Two prominent fiction writers have apocalyptic takes on the years ahead, with the internet among the culprits. Naomi Alderman’s “The Future” forecasts a world nearing destruction as tech billionaires plot their escape. In “Touched,” Walter Mosley also imagines civilization collapsing, and points to the inherent fragility of human existence.
“You realize that in the history of the planet, there have been all these life forms that existed before us. It’s frightening, what can happen,” Mosley says.
Two others look to the grimmest chapters of the country’s past.

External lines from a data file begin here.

(** ** What a call of [release] does *)

(** X4: on an allocator in use, [release] of the pointer of a cell with
    an index below 256 returns, clears the bit of that cell and leaves the
    bit of every other cell as it was. *)
Theorem release_frees_cell st sg i sz ptr :
  reachable st -> cell_at st sg i sz ptr -> i < 256 ->
  exists st',
    release ptr st = Ret st' /\
    cell_bit st' sg i = Ret false /\
    (forall sg' i' sz' q,
       cell_at st sg' i' sz' q -> (sg', i') <> (sg, i) ->
       cell_bit st' sg' i' = cell_bit st sg' i').
Proof.
  intros Hr Hcell H256.
  destruct (reachable_Inv _ Hr) as (base & pools & chunks & -> & Hlay).
  pose proof Hlay as (Hb & Hn & Hv & Hck).
  destruct (cell_at_layout _ _ _ _ _ _ _ Hcell) as (k & q & -> & Hq & -> & Hi & ->).
  destruct (Forall2_lookup_l _ _ _ _ _ Hck Hq) as (ch & Hch & Hok).
  pose proof (proj2 (proj1 (Forall_lookup _ _) Hv _ _ Hq)) as Hcc.
  pose proof (lookup_lt_Some _ _ _ Hch) as Hk.
  destruct (chunk_give_spec (snd q) ch i Hok ltac:(lia) Hi) as (Hok' & Hclr & Hother).
  rewrite (release_cell _ _ _ _ _ _ _ Hlay Hq Hch Hi), wrap8_small by lia.
  eexists. split; [reflexivity |].
  assert (Hlay' : layout_ok base pools (<[k := chunk_give ch i]> chunks))
    by (eapply layout_ok_insert; eassumption).
  assert (Hch' : <[k := chunk_give ch i]> chunks !! k = Some (chunk_give ch i))
    by (apply list_lookup_insert_eq; assumption).
  split.
  { rewrite (cell_bit_layout _ _ _ k q (chunk_give ch i)) by assumption.
    rewrite Hclr. reflexivity. }
  intros sg' i' sz' ptr' Hcell' Hne.
  destruct (cell_at_layout _ _ _ _ _ _ _ Hcell') as (k' & q' & -> & Hq' & _ & Hi' & _).
  destruct (Nat.eq_dec k' k) as [-> | Hkk].
  - rewrite Hq in Hq'. injection Hq' as <-.
    rewrite (cell_bit_layout _ _ _ k q (chunk_give ch i)) by assumption.
    rewrite (cell_bit_layout _ _ _ k q ch) by assumption.
    rewrite Hother; [reflexivity | lia | congruence].
  - destruct (Forall2_lookup_l _ _ _ _ _ Hck Hq') as (ch' & Hch2 & _).
    rewrite (cell_bit_layout _ _ _ k' q' ch')
      by (try assumption; rewrite list_lookup_insert_ne by congruence; assumption).
    rewrite (cell_bit_layout _ _ _ k' q' ch') by assumption.
    reflexivity.
Qed.
(** * dnszoneinfo.py: from a saved Namecheap DNS payload to zone-file lines

    The script decodes a JSON file ([json.loads]), walks the decoded value
    with [parse_dns_info] and prints one tab-separated line per record.
    The development below embeds the decoded value as the interpreter
    builds it (dict, list, str, int, float, bool, None), the handful of
    interpreter operations the script applies to it ([in], subscript,
    [len], iteration, truth value, [str]), [parse_dns_info] line by line,
    and the [try]/[except] of the script's entry point. *)

From Stdlib Require Import ZArith String Ascii List Bool Lia DecimalString.
From Stdlib Require DecimalFacts DecimalPos.
From stdpp Require Import base option list strings gmap.

Local Open Scope string_scope.
Local Open Scope list_scope.
Local Set Warnings "-register-all".

(** ** Exceptions and the error monad *)

(** The exception classes the script can meet.  [KeyError arg] is raised
    with one argument (a missing key, or the message of line 72),
    [PyException msg] is the bare [Exception(msg)] of line 75. *)
Inductive exn : Type :=
| KeyError (arg : string)
| TypeError (msg : string)
| PyException (msg : string)
| OSError (msg : string)
| JSONDecodeError (msg : string).

Inductive result (A : Type) : Type :=
| Ok (a : A)
| Raise (e : exn).
Arguments Ok {A} a.
Arguments Raise {A} e.

#[global] Instance result_ret : MRet result := fun A a => Ok a.
#[global] Instance result_bind : MBind result := fun A B f m =>
  match m with
  | Ok a => f a
  | Raise e => Raise e
  end.

Definition is_ok {A} (m : result A) : bool :=
  match m with Ok _ => true | Raise _ => false end.

(** ** Decoded JSON values *)

Section Values.

(** Python floats (IEEE doubles) are kept abstract: the script never
    computes with them, it only asks for their truth value, compares them
    with the integer keys of a dict and prints them. *)
Variable float : Type.

(** A dict keeps its keys in insertion order, which [str] shows; it is an
    association list, read by its first binding of a key. *)
Inductive value : Type :=
| VNone
| VBool (b : bool)
| VInt (n : Z)
| VFloat (x : float)
| VStr (s : string)
| VList (l : list value)
| VDict (d : list (string * value)).

(** The operations that can raise [TypeError]; the interpreter words the
    message from the operation and the operand. *)
Inductive pyop : Type :=
| OpIn
| OpGetItem
| OpLen
| OpIter
| OpHash
| OpJoin (i : nat).

(** What the model takes from the interpreter as given. *)
Record runtime : Type := {
  (** [bool(x)] of a float: [x != 0.0] *)
  float_bool : float -> bool;
  (** the integer a float is equal to (and hashes like), if any: [1.0 == 1] *)
  float_int : float -> option Z;
  (** [repr] of a value; [str] falls back on it for floats, lists, dicts *)
  py_repr : value -> string;
  (** the text of the [TypeError] of an operation on an operand *)
  type_error_msg : pyop -> value -> string
}.

Variable rt : runtime.

Definition type_error {A} (op : pyop) (v : value) : result A :=
  Raise (TypeError (type_error_msg rt op v)).

(** [dict.get]-like lookup in the association list. *)
Fixpoint assoc (k : string) (d : list (string * value)) : option value :=
  match d with
  | [] => None
  | (k', v) :: d' => if String.eqb k k' then Some v else assoc k d'
  end.

(** [v == s] for a str literal [s]: only a str can be equal to a str. *)
Definition py_eq_str (v : value) (s : string) : bool :=
  match v with
  | VStr s' => String.eqb s' s
  | _ => false
  end.

(** [s in t] on two strs: substring test. *)
Definition is_substring (s t : string) : bool :=
  match index 0 s t with
  | Some _ => true
  | None => false
  end.

(** [k in v] for a str literal [k]. *)
Definition py_contains (k : string) (v : value) : result bool :=
  match v with
  | VDict d => Ok (match assoc k d with Some _ => true | None => false end)
  | VList l => Ok (existsb (fun x => py_eq_str x k) l)
  | VStr s => Ok (is_substring k s)
  | _ => type_error OpIn v
  end.

(** [v[k]] for a str literal [k]. *)
Definition py_getitem (v : value) (k : string) : result value :=
  match v with
  | VDict d =>
      match assoc k d with
      | Some x => Ok x
      | None => Raise (KeyError k)
      end
  | _ => type_error OpGetItem v
  end.

(** [len(v)] *)
Definition py_len (v : value) : result nat :=
  match v with
  | VList l => Ok (length l)
  | VDict d => Ok (length d)
  | VStr s => Ok (String.length s)
  | _ => type_error OpLen v
  end.

Fixpoint chars (s : string) : list value :=
  match s with
  | EmptyString => []
  | String c s' => VStr (String c EmptyString) :: chars s'
  end.

(** The elements [for x in v] runs through: a dict yields its keys, a
    str its characters. *)
Definition py_iter (v : value) : result (list value) :=
  match v with
  | VList l => Ok l
  | VDict d => Ok (map (fun kv => VStr (fst kv)) d)
  | VStr s => Ok (chars s)
  | _ => type_error OpIter v
  end.

(** Truth value: [not v] is [negb (py_bool v)]. *)
Definition py_bool (v : value) : bool :=
  match v with
  | VNone => false
  | VBool b => b
  | VInt n => negb (n =? 0)%Z
  | VFloat x => float_bool rt x
  | VStr s => negb (String.eqb s EmptyString)
  | VList l => match l with [] => false | _ => true end
  | VDict d => match d with [] => false | _ => true end
  end.

(** [str(n)] of an int: decimal digits, a minus sign when negative. *)
Definition str_int (n : Z) : string := NilZero.string_of_int (Z.to_int n).

(** [str(v)], which is also what an f-string field [{v}] inserts. *)
Definition py_str (v : value) : string :=
  match v with
  | VStr s => s
  | VInt n => str_int n
  | VBool true => "True"
  | VBool false => "False"
  | VNone => "None"
  | _ => py_repr rt v
  end.

(** ['\t'.join(l)]: every item has to be a str. *)
Fixpoint join_from (i : nat) (sep : string) (l : list value) : result string :=
  match l with
  | [] => Ok EmptyString
  | v :: l' =>
      match v with
      | VStr s =>
          rest ← join_from (S i) sep l';
          Ok (match l' with [] => s | _ => s +:+ sep +:+ rest end)
      | _ => type_error (OpJoin i) v
      end
  end.

Definition py_join (sep : string) (l : list value) : result string :=
  join_from 0 sep l.

End Values.

Arguments VNone {float}.
Arguments VBool {float} b.
Arguments VInt {float} n.
Arguments VFloat {float} x.
Arguments VStr {float} s.
Arguments VList {float} l.
Arguments VDict {float} d.
Arguments float_bool {float} r x.
Arguments float_int {float} r x.
Arguments py_repr {float} r v.
Arguments type_error_msg {float} r op v.
Arguments type_error {float} rt {A} op v.
Arguments assoc {float} k d.
Arguments py_eq_str {float} v s.
Arguments py_contains {float} rt k v.
Arguments py_getitem {float} rt v k.
Arguments py_len {float} rt v.
Arguments chars {float} s.
Arguments py_iter {float} rt v.
Arguments py_bool {float} rt v.
Arguments py_str {float} rt v.
Arguments join_from {float} rt i sep l.
Arguments py_join {float} rt sep l.

(** ** The record-type table *)

(** [RECORD_TYPES], lines 27-38: provider code to record-type name. *)
Definition RECORD_TYPES : gmap Z string :=
  list_to_map
    [ (1%Z, "A"); (2%Z, "CNAME"); (3%Z, "MX"); (5%Z, "TXT"); (8%Z, "AAAA");
      (9%Z, "NS"); (10%Z, "URL Redirect"); (11%Z, "SRV"); (12%Z, "CAA");
      (13%Z, "ALIAS") ].

(** The double-quote character of line 93. *)
Definition dquote : string := String "034" EmptyString.

Section Script.

Variable float : Type.
Variable rt : runtime float.

(** The integer key a value stands for in a dict with int keys: hashing
    rejects lists and dicts; [True] and [1.0] are equal to [1] and hash
    like it; a str or [None] is equal to no int. *)
Definition int_key (v : value float) : result (option Z) :=
  match v with
  | VInt n => Ok (Some n)
  | VBool b => Ok (Some (if b then 1%Z else 0%Z))
  | VFloat x => Ok (float_int rt x)
  | VStr _ | VNone => Ok None
  | VList _ | VDict _ => type_error rt OpHash v
  end.

(** The entry of [RECORD_TYPES] a value finds, if any: what both the
    membership test of line 83 and the subscript of line 86 look up. *)
Definition table_entry (v : value float) : result (option string) :=
  k ← int_key v;
  Ok (k ≫= (RECORD_TYPES !!.)).

(** [v in RECORD_TYPES.keys()], line 83. *)
Definition in_record_types (v : value float) : result bool :=
  o ← table_entry v;
  Ok (match o with Some _ => true | None => false end).

(** [RECORD_TYPES[v]], line 86. *)
Definition record_types_getitem (v : value float) : result string :=
  o ← table_entry v;
  match o with
  | Some name => Ok name
  | None => Raise (KeyError (py_repr rt v))
  end.

(** Lines 67-72: the three membership tests, joined by [and], then the
    three subscripts.  Each test is evaluated only if the one before it
    is true; the subscripts in the later tests are evaluated again each
    time, with the same result. *)
Definition find_records (dns_info : value float) : result (value float) :=
  b1 ← py_contains rt "Result" dns_info;
  if negb b1 then Raise (KeyError "JSON is in an unexpected format") else
  r ← py_getitem rt dns_info "Result";
  b2 ← py_contains rt "CustomHostRecords" r;
  if negb b2 then Raise (KeyError "JSON is in an unexpected format") else
  c ← py_getitem rt r "CustomHostRecords";
  b3 ← py_contains rt "Records" c;
  if negb b3 then Raise (KeyError "JSON is in an unexpected format") else
  py_getitem rt c "Records".

(** Line 96: [dns_info['Result']['DomainBasicDetails']['DomainName']]. *)
Definition domain_name (dns_info : value float) : result (value float) :=
  r ← py_getitem rt dns_info "Result";
  b ← py_getitem rt r "DomainBasicDetails";
  py_getitem rt b "DomainName".

(** Lines 78-108, one turn of the loop: [None] when the record is skipped
    by [continue], otherwise the list appended to [items]. *)
Definition loop_body (dns_info : value float) (output_format : string)
    (record : value float) : result (option (list (value float))) :=
  active ← py_getitem rt record "IsActive";
  if negb (py_bool rt active) then Ok None else
  code ← py_getitem rt record "RecordType";
  known ← in_record_types code;
  if negb known then Ok None else
  code ← py_getitem rt record "RecordType";
  record_type ← record_types_getitem code;
  value ← py_getitem rt record "Data";
  host ← py_getitem rt record "Host";
  value ←
    (if String.eqb record_type "MX" then
       priority ← py_getitem rt record "Priority";
       Ok (VStr (py_str rt priority +:+ " " +:+ py_str rt value))
     else if String.eqb record_type "TXT" then
       Ok (VStr (dquote +:+ py_str rt value +:+ dquote))
     else Ok value);
  host ←
    (if String.eqb output_format "cloudflare" then
       domain ← domain_name dns_info;
       if py_eq_str host "@" then Ok domain
       else Ok (VStr (py_str rt host +:+ "." +:+ py_str rt domain +:+ "."))
     else Ok host);
  ttl ← py_getitem rt record "Ttl";
  Ok (Some [host; VStr (py_str rt ttl); VStr "IN"; VStr record_type; value]).
(** The [switch] of [TranslateLegacyId]: each group of [case] labels with
    the action whose event the group returns, in the order of the source. *)
Definition cases : list (list LEGACY_ID * TOOL_ACTION) :=
  [
    ([ID_PCB_MODULE_BUTT], placeModule);
    ([ID_TRACK_BUTT], routerActivateSingle);
    ([ID_DIFF_PAIR_BUTT], routerActivateDiffPair);
    ([ID_TUNE_SINGLE_TRACK_LEN_BUTT], routerActivateTuneSingleTrace);
    ([ID_TUNE_DIFF_PAIR_LEN_BUTT], routerActivateTuneDiffPair);
    ([ID_TUNE_DIFF_PAIR_SKEW_BUTT], routerActivateTuneDiffPairSkew);
    ([ID_MENU_INTERACTIVE_ROUTER_SETTINGS], routerActivateSettingsDialog);
    ([ID_MENU_DIFF_PAIR_DIMENSIONS], routerActivateDpDimensionsDialog);
    ([ID_PCB_ZONES_BUTT], drawZone);
    ([ID_PCB_KEEPOUT_AREA_BUTT], drawKeepout);
    ([ID_PCB_ADD_LINE_BUTT; ID_MODEDIT_LINE_TOOL], drawLine);
    ([ID_PCB_CIRCLE_BUTT; ID_MODEDIT_CIRCLE_TOOL], drawCircle);
    ([ID_PCB_ARC_BUTT; ID_MODEDIT_ARC_TOOL], drawArc);
    ([ID_PCB_ADD_TEXT_BUTT; ID_MODEDIT_TEXT_TOOL], placeText);
    ([ID_PCB_DIMENSION_BUTT], drawDimension);
    ([ID_PCB_MIRE_BUTT], placeTarget);
    ([ID_MODEDIT_PAD_TOOL], placePad);
    ([ID_GEN_IMPORT_DXF_FILE], placeDXF);
    ([ID_MODEDIT_ANCHOR_TOOL], setAnchor);
    ([ID_PCB_PLACE_GRID_COORD_BUTT; ID_MODEDIT_PLACE_GRID_COORD], gridSetOrigin);
    ([ID_ZOOM_IN], zoomInCenter);
    ([ID_ZOOM_OUT], zoomOutCenter);
    ([ID_ZOOM_PAGE], zoomFitScreen);
    ([ID_TB_OPTIONS_SHOW_TRACKS_SKETCH], trackDisplayMode);
    ([ID_TB_OPTIONS_SHOW_PADS_SKETCH], padDisplayMode);
    ([ID_TB_OPTIONS_SHOW_VIAS_SKETCH], viaDisplayMode);
    ([ID_TB_OPTIONS_SHOW_ZONES], zoneDisplayEnable);
    ([ID_TB_OPTIONS_SHOW_ZONES_DISABLE], zoneDisplayDisable);
    ([ID_TB_OPTIONS_SHOW_ZONES_OUTLINES_ONLY], zoneDisplayOutlines);
    ([ID_TB_OPTIONS_SHOW_MODULE_EDGE_SKETCH], moduleEdgeOutlines);
    ([ID_TB_OPTIONS_SHOW_MODULE_TEXT_SKETCH], moduleTextOutlines);
    ([ID_TB_OPTIONS_SHOW_HIGH_CONTRAST_MODE], highContrastMode);
    ([ID_FIND_ITEMS], find);
    ([ID_POPUP_PCB_GET_AND_MOVE_MODULE_REQUEST], findMove);
    ([ID_NO_TOOL_SELECTED], selectionTool);
    ([ID_ZOOM_SELECTION], zoomTool);
    ([ID_PCB_DELETE_ITEM_BUTT; ID_MODEDIT_DELETE_TOOL], deleteItemCursor);
    ([ID_PCB_PLACE_OFFSET_COORD_BUTT], drillOrigin);
    ([ID_PCB_HIGHLIGHT_BUTT], highlightNetCursor);
    ([ID_APPEND_FILE], appendBoard);
    ([ID_PCB_SHOW_1_RATSNEST_BUTT], toBeDone)
  ].

Section Translate.

(** [TOOL_EVENT] and [TOOL_ACTION::MakeEvent] belong to the tool framework;
    [id] gives each legacy identifier its numeric value. *)
Variable TOOL_EVENT : Type.
Variable MakeEvent : TOOL_ACTION -> TOOL_EVENT.
Variable id : LEGACY_ID -> Z.

(** A [switch] whose groups all [return]: the first group with a label equal
    to [aId] decides; without one, control leaves the [switch]. *)
Fixpoint switch (aId : Z) (cs : list (list LEGACY_ID * TOOL_ACTION)) : option TOOL_ACTION :=
  match cs with
  | [] => None
  | (labels, action) :: cs' =>
      if existsb (fun l => aId =? id l) labels then Some action else switch aId cs'
  end.

(** [boost::optional<TOOL_EVENT> PCB_ACTIONS::TranslateLegacyId( int aId )];
    [None] is the empty optional returned after the [switch]. *)
Definition TranslateLegacyId (aId : Z) : option TOOL_EVENT :=
  match switch aId cases with
  | Some action => Some (MakeEvent action)
  | None => None
  end.

End Translate.

End PCB_ACTIONS.

(** ** A small engine, to run the model on concrete inputs

    It understands literal characters, [.], an escaped non-alphanumeric
    character and a [*] after any of these, and refuses every other use of a
    special character.  Matching is leftmost, each [*] taking as much as it
    can. *)
Module TinyRegex.

Inductive atom : Type := Lit (c : wxUniChar) | Any.

Inductive token : Type := Atom (a : atom) | Star | Bad.

Definition is_alnum (c : wxUniChar) : bool :=
  ((48 <=? c) && (c <=? 57) || (65 <=? c) && (c <=? 90) || (97 <=? c) && (c <=? 122))%N.

Definition special : wxString := wxT "+?^${}()|[]".

Fixpoint tokens (p : wxString) : list token :=
  match p with
  | [] => []
  | c :: p' =>
      if (c =? 92)%N then
        match p' with
        | [] => [Bad]
        | d :: p'' => (if is_alnum d then Bad else Atom (Lit d)) :: tokens p''
        end
      else if (c =? 46)%N then Atom Any :: tokens p'
      else if (c =? 42)%N then Star :: tokens p'
      else if existsb (N.eqb c) special then Bad :: tokens p'
      else Atom (Lit c) :: tokens p'
  end.

Fixpoint items (ts : list token) : option (list (atom * bool)) :=
  match ts with
  | [] => Some []
  | Atom a :: ts' =>
      match ts' with
      | Star :: ts'' => option_map (cons (a, true)) (items ts'')
      | _ => option_map (cons (a, false)) (items ts')
      end
  | _ => None
  end.

Definition accepts (a : atom) (c : wxUniChar) : bool :=
  match a with
  | Lit d => (c =? d)%N
  | Any => true
  end.

(** The length of the match of [its] at the head of [s], if there is one. *)
Fixpoint match_here (its : list (atom * bool)) (s : wxString) : option N :=
  match its with
  | [] => Some 0%N
  | (a, false) :: its' =>
      match s with
      | c :: s' => if accepts a c then option_map N.succ (match_here its' s') else None
      | [] => None
      end
  | (a, true) :: its' =>
      (fix more (s : wxString) : option N :=
         match s with
         | c :: s' =>
             if accepts a c
             then match more s' with
                  | Some n => Some (N.succ n)
                  | None => match_here its' s
                  end
             else match_here its' s
         | [] => match_here its' s
         end) s
  end.

Fixpoint search (its : list (atom * bool)) (s : wxString) : option (N * N) :=
  match match_here its s with
  | Some len => Some (0%N, len)
  | None =>
      match s with
      | [] => None
      | _ :: s' => option_map (fun span => (N.succ (fst span), snd span)) (search its s')
      end
  end.

#[export] Instance engine : wxRegExEngine := {|
  regex_t := list (atom * bool);
  regcomp := fun expr _ => items (tokens expr);
  regexec := search
|}.

End TinyRegex.

(** A numbering of the legacy identifiers, to run [TranslateLegacyId]: the
    place of the label in the source, from 1000 on. *)
Definition sample_id (l : LEGACY_ID) : Z :=
  match l with
  | ID_PCB_MODULE_BUTT => 1000 | ID_TRACK_BUTT => 1001 | ID_DIFF_PAIR_BUTT => 1002
  | ID_TUNE_SINGLE_TRACK_LEN_BUTT => 1003 | ID_TUNE_DIFF_PAIR_LEN_BUTT => 1004
  | ID_TUNE_DIFF_PAIR_SKEW_BUTT => 1005 | ID_MENU_INTERACTIVE_ROUTER_SETTINGS => 1006
  | ID_MENU_DIFF_PAIR_DIMENSIONS => 1007 | ID_PCB_ZONES_BUTT => 1008
  | ID_PCB_KEEPOUT_AREA_BUTT => 1009 | ID_PCB_ADD_LINE_BUTT => 1010
  | ID_MODEDIT_LINE_TOOL => 1011 | ID_PCB_CIRCLE_BUTT => 1012
  | ID_MODEDIT_CIRCLE_TOOL => 1013 | ID_PCB_ARC_BUTT => 1014 | ID_MODEDIT_ARC_TOOL => 1015
  | ID_PCB_ADD_TEXT_BUTT => 1016 | ID_MODEDIT_TEXT_TOOL => 1017
  | ID_PCB_DIMENSION_BUTT => 1018 | ID_PCB_MIRE_BUTT => 1019 | ID_MODEDIT_PAD_TOOL => 1020
  | ID_GEN_IMPORT_DXF_FILE => 1021 | ID_MODEDIT_ANCHOR_TOOL => 1022
  | ID_PCB_PLACE_GRID_COORD_BUTT => 1023 | ID_MODEDIT_PLACE_GRID_COORD => 1024
  | ID_ZOOM_IN => 1025 | ID_ZOOM_OUT => 1026 | ID_ZOOM_PAGE => 1027
  | ID_TB_OPTIONS_SHOW_TRACKS_SKETCH => 1028 | ID_TB_OPTIONS_SHOW_PADS_SKETCH => 1029
  | ID_TB_OPTIONS_SHOW_VIAS_SKETCH => 1030 | ID_TB_OPTIONS_SHOW_ZONES => 1031
  | ID_TB_OPTIONS_SHOW_ZONES_DISABLE => 1032
  | ID_TB_OPTIONS_SHOW_ZONES_OUTLINES_ONLY => 1033
  | ID_TB_OPTIONS_SHOW_MODULE_EDGE_SKETCH => 1034
  | ID_TB_OPTIONS_SHOW_MODULE_TEXT_SKETCH => 1035
  | ID_TB_OPTIONS_SHOW_HIGH_CONTRAST_MODE => 1036 | ID_FIND_ITEMS => 1037
  | ID_POPUP_PCB_GET_AND_MOVE_MODULE_REQUEST => 1038 | ID_NO_TOOL_SELECTED => 1039
  | ID_ZOOM_SELECTION => 1040 | ID_PCB_DELETE_ITEM_BUTT => 1041
  | ID_MODEDIT_DELETE_TOOL => 1042 | ID_PCB_PLACE_OFFSET_COORD_BUTT => 1043
  | ID_PCB_HIGHLIGHT_BUTT => 1044 | ID_APPEND_FILE => 1045
  | ID_PCB_SHOW_1_RATSNEST_BUTT => 1046
  end.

Lauren Groff’s “The Vaster Wilds” is a colonial-era tale of an escaped servant that questions whether the world would have been better off had the Europeans never crossed the Atlantic. Jesmyn Ward’s “Let Us Descend,” her first novel since the National Book Award-winning “Sing, Unburied, Sing,” is narrated by an enslaved girl who endures in part by dreaming of her ancestors. It’s a story shaped by contemporary tragedy — Ward’s husband, Brandon Miller, died in 2020 — and by, the author has said, her exploration into how the enslaved could retain their spirit “even through the deepest darkness.”
In nonfiction, too, authors explore the lesser told stories of American history. Gregg Hecimovich’s “The Life and Times of Hannah Crafts” is a biography of the country’s first known Black female novelist, an escaped slave whose unpublished manuscript was finally released in 2002.
“Black Writers of the Founding Era: A Library of America Anthology” collects poetry, fiction, memoirs, petitions and other documents from around the time of the American Revolution and forms a “record of human perseverance and endurance” that helps complete “the picture of country’s past,” historian Annette Gordon-Reed writes in the foreword.
In her memoir-manifesto “To Free the Captives,” the Pulitzer Prize winner and former U.S. poet laureateTracy K. Smith remembers her family’s passion for Otis Redding and other soul musicians as a testament to Black pride and resilience.
“Black people were the first folk I knew who invoked the soul constantly. Not with fear, not with threats of condemnation, but in outright joy — mirth even — as though what bolstered this facet of us was, in part, our laughter,” she writes. “Black people falling out in glee, and Black people falling out in religious ecstasy, were two versions of the same thing. Proof of the undying and holy in us.”